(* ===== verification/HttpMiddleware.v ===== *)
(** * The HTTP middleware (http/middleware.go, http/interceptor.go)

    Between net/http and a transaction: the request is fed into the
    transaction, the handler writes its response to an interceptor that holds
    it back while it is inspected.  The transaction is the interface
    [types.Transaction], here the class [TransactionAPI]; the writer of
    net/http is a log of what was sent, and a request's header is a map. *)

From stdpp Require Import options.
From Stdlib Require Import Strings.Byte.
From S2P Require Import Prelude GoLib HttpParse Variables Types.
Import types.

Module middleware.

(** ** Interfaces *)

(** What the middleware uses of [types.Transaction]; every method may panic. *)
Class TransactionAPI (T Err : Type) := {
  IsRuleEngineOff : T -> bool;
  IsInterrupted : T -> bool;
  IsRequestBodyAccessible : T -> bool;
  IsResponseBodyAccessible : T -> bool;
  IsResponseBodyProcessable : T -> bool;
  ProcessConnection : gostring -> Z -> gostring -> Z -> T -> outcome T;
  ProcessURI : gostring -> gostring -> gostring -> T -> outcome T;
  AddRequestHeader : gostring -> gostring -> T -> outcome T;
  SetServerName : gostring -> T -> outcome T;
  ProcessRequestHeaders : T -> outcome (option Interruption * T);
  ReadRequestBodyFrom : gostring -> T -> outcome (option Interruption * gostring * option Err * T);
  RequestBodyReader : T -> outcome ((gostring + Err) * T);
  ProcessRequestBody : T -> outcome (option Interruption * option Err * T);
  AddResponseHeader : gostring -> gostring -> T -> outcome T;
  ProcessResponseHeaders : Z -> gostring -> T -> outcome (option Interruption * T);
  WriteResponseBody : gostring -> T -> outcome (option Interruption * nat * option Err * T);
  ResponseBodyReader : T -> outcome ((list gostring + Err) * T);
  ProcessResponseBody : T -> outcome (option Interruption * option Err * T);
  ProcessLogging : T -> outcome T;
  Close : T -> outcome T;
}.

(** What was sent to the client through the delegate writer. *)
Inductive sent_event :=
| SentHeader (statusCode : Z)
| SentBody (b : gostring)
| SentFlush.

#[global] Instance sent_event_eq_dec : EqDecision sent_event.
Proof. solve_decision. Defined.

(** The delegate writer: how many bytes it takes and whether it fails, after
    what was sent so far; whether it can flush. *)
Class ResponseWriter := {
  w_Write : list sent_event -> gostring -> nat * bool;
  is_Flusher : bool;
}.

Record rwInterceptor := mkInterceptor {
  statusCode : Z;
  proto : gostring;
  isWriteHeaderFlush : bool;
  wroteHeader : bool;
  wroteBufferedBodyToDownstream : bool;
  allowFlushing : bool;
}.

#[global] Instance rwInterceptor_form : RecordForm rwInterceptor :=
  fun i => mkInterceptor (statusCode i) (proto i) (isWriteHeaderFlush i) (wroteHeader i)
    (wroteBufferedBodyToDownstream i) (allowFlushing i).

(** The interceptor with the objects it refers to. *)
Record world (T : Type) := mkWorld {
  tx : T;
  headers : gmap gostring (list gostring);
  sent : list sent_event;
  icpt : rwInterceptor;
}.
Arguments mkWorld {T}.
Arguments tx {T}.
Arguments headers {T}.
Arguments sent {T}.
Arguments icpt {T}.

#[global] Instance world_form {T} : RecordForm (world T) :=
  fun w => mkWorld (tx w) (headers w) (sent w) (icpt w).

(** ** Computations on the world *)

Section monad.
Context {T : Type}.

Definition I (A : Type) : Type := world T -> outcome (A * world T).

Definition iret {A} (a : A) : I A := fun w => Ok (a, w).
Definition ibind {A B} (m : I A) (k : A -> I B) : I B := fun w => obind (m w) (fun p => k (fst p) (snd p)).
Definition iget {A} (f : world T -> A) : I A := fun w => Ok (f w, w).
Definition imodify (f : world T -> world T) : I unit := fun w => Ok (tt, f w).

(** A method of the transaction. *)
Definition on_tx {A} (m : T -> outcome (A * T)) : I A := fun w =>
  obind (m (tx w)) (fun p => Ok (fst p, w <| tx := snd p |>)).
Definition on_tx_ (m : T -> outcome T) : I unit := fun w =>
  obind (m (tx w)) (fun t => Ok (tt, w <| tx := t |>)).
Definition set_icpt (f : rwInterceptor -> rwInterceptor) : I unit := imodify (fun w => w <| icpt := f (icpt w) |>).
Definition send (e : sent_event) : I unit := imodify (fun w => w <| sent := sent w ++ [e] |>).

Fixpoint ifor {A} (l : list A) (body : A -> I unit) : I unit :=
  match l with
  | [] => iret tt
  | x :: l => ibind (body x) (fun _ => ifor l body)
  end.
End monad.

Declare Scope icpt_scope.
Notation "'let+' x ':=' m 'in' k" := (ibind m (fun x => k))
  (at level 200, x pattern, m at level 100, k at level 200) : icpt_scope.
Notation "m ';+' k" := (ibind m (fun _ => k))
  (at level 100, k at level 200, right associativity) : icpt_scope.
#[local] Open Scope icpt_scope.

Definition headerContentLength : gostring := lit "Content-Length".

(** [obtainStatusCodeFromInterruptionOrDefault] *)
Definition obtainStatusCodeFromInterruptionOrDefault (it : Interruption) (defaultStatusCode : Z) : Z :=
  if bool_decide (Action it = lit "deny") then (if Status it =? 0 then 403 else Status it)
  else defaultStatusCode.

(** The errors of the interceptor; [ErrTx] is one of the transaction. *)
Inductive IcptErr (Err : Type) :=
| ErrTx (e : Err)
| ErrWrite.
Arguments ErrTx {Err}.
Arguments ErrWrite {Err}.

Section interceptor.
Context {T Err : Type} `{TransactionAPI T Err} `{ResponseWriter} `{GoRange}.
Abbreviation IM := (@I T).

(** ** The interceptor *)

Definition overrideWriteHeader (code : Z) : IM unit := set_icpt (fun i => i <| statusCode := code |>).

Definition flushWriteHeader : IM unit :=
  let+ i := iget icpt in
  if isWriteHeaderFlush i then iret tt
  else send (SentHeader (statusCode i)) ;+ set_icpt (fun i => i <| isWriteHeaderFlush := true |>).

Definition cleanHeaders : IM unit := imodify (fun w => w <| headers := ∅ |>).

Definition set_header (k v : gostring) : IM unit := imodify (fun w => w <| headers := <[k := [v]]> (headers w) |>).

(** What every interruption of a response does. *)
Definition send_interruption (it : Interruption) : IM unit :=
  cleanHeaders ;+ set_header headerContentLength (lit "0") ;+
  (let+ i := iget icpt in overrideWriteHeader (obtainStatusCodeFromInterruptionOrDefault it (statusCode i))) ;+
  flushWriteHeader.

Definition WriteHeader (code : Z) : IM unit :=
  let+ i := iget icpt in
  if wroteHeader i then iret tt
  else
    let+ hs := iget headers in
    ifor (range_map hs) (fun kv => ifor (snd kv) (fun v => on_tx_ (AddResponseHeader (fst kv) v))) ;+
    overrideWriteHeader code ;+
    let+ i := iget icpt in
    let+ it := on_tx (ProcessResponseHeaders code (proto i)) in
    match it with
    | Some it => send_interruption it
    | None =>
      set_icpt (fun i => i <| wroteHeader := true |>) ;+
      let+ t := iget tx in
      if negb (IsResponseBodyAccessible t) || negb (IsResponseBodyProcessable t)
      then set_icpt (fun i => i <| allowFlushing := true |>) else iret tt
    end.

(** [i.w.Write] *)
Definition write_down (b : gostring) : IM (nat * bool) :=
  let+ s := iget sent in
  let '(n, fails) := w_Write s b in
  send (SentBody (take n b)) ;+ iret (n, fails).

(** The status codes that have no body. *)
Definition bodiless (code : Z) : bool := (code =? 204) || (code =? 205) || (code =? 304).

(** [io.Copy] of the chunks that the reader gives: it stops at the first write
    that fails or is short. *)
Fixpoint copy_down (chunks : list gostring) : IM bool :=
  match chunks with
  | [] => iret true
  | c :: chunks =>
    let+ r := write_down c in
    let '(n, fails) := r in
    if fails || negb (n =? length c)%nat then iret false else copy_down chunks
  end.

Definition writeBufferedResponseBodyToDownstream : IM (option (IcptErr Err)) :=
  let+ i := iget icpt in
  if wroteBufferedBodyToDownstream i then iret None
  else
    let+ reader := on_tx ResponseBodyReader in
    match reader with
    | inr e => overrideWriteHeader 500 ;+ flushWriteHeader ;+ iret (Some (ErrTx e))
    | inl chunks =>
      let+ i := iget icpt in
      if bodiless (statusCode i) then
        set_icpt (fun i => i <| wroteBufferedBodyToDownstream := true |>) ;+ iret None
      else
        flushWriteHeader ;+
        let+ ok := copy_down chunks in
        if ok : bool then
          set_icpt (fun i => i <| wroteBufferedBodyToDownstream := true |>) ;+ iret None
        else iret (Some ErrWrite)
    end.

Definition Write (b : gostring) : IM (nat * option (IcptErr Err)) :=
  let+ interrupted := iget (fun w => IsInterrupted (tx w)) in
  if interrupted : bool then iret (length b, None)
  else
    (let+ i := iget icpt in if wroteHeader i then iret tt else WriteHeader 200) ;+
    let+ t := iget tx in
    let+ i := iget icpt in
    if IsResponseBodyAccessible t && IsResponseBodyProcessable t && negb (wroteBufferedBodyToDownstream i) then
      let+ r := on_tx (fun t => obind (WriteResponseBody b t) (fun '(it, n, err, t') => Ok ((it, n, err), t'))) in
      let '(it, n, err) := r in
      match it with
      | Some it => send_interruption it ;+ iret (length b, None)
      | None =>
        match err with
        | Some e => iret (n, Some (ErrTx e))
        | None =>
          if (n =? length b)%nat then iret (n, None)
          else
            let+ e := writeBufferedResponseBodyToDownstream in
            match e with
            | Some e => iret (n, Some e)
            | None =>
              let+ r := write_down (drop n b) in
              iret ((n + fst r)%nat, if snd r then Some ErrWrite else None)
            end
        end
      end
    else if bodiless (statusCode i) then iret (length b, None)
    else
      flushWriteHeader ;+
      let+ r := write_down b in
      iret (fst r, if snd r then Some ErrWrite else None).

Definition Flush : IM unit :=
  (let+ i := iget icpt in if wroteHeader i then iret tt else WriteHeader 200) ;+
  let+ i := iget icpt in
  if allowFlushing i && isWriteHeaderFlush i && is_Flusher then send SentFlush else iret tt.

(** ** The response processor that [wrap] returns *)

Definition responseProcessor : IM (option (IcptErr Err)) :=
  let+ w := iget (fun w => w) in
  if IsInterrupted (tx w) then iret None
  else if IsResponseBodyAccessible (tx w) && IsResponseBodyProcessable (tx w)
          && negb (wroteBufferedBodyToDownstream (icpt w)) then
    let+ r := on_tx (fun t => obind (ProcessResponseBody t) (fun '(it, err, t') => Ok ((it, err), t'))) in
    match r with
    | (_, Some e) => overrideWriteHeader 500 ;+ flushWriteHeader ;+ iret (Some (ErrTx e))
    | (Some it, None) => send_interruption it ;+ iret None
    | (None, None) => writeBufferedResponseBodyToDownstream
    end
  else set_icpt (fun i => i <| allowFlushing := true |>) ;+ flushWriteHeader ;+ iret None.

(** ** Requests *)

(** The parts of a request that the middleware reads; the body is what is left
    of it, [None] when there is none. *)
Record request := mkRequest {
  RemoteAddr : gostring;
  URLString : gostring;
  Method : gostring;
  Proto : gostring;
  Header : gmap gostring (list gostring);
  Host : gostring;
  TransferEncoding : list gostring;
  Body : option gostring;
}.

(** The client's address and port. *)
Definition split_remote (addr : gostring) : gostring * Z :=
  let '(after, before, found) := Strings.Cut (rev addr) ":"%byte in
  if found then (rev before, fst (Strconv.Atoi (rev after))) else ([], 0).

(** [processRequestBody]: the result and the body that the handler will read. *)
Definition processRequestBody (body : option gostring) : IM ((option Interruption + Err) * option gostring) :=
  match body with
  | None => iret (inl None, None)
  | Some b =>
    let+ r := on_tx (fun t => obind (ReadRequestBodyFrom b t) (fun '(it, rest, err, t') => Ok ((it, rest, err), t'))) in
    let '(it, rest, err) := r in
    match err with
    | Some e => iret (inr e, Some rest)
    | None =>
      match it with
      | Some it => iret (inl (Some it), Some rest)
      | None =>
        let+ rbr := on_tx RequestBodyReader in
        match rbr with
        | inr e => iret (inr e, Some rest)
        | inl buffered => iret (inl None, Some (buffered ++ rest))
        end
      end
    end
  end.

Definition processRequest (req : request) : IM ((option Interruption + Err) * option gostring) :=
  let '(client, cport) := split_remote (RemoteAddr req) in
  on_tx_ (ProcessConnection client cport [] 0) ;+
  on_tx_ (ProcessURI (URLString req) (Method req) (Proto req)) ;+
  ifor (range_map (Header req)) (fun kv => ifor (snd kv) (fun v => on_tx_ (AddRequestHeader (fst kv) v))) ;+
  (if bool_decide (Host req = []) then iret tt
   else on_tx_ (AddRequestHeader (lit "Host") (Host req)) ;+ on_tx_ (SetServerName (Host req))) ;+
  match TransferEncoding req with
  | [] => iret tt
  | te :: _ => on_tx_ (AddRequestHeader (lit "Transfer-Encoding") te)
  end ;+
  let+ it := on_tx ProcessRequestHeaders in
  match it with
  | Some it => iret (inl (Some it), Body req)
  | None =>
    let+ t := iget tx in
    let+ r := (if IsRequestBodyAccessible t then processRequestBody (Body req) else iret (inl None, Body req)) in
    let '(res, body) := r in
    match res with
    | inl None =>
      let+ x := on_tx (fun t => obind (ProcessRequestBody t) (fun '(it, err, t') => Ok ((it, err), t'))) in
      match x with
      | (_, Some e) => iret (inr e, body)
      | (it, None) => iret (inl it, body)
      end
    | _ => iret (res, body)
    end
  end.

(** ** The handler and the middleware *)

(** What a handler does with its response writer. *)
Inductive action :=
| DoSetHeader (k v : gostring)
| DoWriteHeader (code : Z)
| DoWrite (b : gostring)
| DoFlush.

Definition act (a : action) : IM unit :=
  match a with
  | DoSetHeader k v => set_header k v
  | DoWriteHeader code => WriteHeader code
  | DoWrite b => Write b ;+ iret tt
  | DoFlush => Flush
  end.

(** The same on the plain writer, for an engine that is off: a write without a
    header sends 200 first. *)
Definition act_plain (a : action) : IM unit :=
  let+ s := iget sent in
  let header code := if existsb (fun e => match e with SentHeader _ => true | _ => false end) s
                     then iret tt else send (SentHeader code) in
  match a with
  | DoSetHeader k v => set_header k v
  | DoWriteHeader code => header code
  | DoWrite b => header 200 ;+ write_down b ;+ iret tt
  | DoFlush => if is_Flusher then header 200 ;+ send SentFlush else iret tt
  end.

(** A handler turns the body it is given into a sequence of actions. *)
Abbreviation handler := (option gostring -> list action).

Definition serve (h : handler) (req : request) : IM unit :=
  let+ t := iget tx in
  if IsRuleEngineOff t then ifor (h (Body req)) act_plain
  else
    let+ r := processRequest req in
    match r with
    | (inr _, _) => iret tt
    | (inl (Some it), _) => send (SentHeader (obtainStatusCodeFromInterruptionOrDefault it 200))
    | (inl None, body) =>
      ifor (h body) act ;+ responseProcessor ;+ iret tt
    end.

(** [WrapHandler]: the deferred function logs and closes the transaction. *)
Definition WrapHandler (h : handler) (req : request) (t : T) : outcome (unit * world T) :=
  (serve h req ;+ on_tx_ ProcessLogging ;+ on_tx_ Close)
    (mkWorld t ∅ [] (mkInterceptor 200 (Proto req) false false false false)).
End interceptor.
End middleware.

══════════

- [Goal of the exercise] Once the line containing "(** The delegate" has been set down, nothing more is wanted; set down each line of the listing above up to it exactly, starting with the first.

- [Answer to the exercise]
(* ===== verification/HttpMiddleware.v ===== *)
(** * The HTTP middleware (http/middleware.go, http/interceptor.go)

    Between net/http and a transaction: the request is fed into the
    transaction, the handler writes its response to an interceptor that holds
    it back while it is inspected.  The transaction is the interface
    [types.Transaction], here the class [TransactionAPI]; the writer of
    net/http is a log of what was sent, and a request's header is a map. *)

From stdpp Require Import options.
From Stdlib Require Import Strings.Byte.
From S2P Require Import Prelude GoLib HttpParse Variables Types.
Import types.

Module middleware.

(** ** Interfaces *)

(** What the middleware uses of [types.Transaction]; every method may panic. *)
Class TransactionAPI (T Err : Type) := {
  IsRuleEngineOff : T -> bool;
  IsInterrupted : T -> bool;
  IsRequestBodyAccessible : T -> bool;
  IsResponseBodyAccessible : T -> bool;
  IsResponseBodyProcessable : T -> bool;
  ProcessConnection : gostring -> Z -> gostring -> Z -> T -> outcome T;
  ProcessURI : gostring -> gostring -> gostring -> T -> outcome T;
  AddRequestHeader : gostring -> gostring -> T -> outcome T;
  SetServerName : gostring -> T -> outcome T;
  ProcessRequestHeaders : T -> outcome (option Interruption * T);
  ReadRequestBodyFrom : gostring -> T -> outcome (option Interruption * gostring * option Err * T);
  RequestBodyReader : T -> outcome ((gostring + Err) * T);
  ProcessRequestBody : T -> outcome (option Interruption * option Err * T);
  AddResponseHeader : gostring -> gostring -> T -> outcome T;
  ProcessResponseHeaders : Z -> gostring -> T -> outcome (option Interruption * T);
  WriteResponseBody : gostring -> T -> outcome (option Interruption * nat * option Err * T);
  ResponseBodyReader : T -> outcome ((list gostring + Err) * T);
  ProcessResponseBody : T -> outcome (option Interruption * option Err * T);
  ProcessLogging : T -> outcome T;
  Close : T -> outcome T;
}.

(** What was sent to the client through the delegate writer. *)
Inductive sent_event :=
| SentHeader (statusCode : Z)
| SentBody (b : gostring)
| SentFlush.

#[global] Instance sent_event_eq_dec : EqDecision sent_event.
Proof. solve_decision. Defined.

(** The delegate writer: how many bytes it takes and whether it fails, after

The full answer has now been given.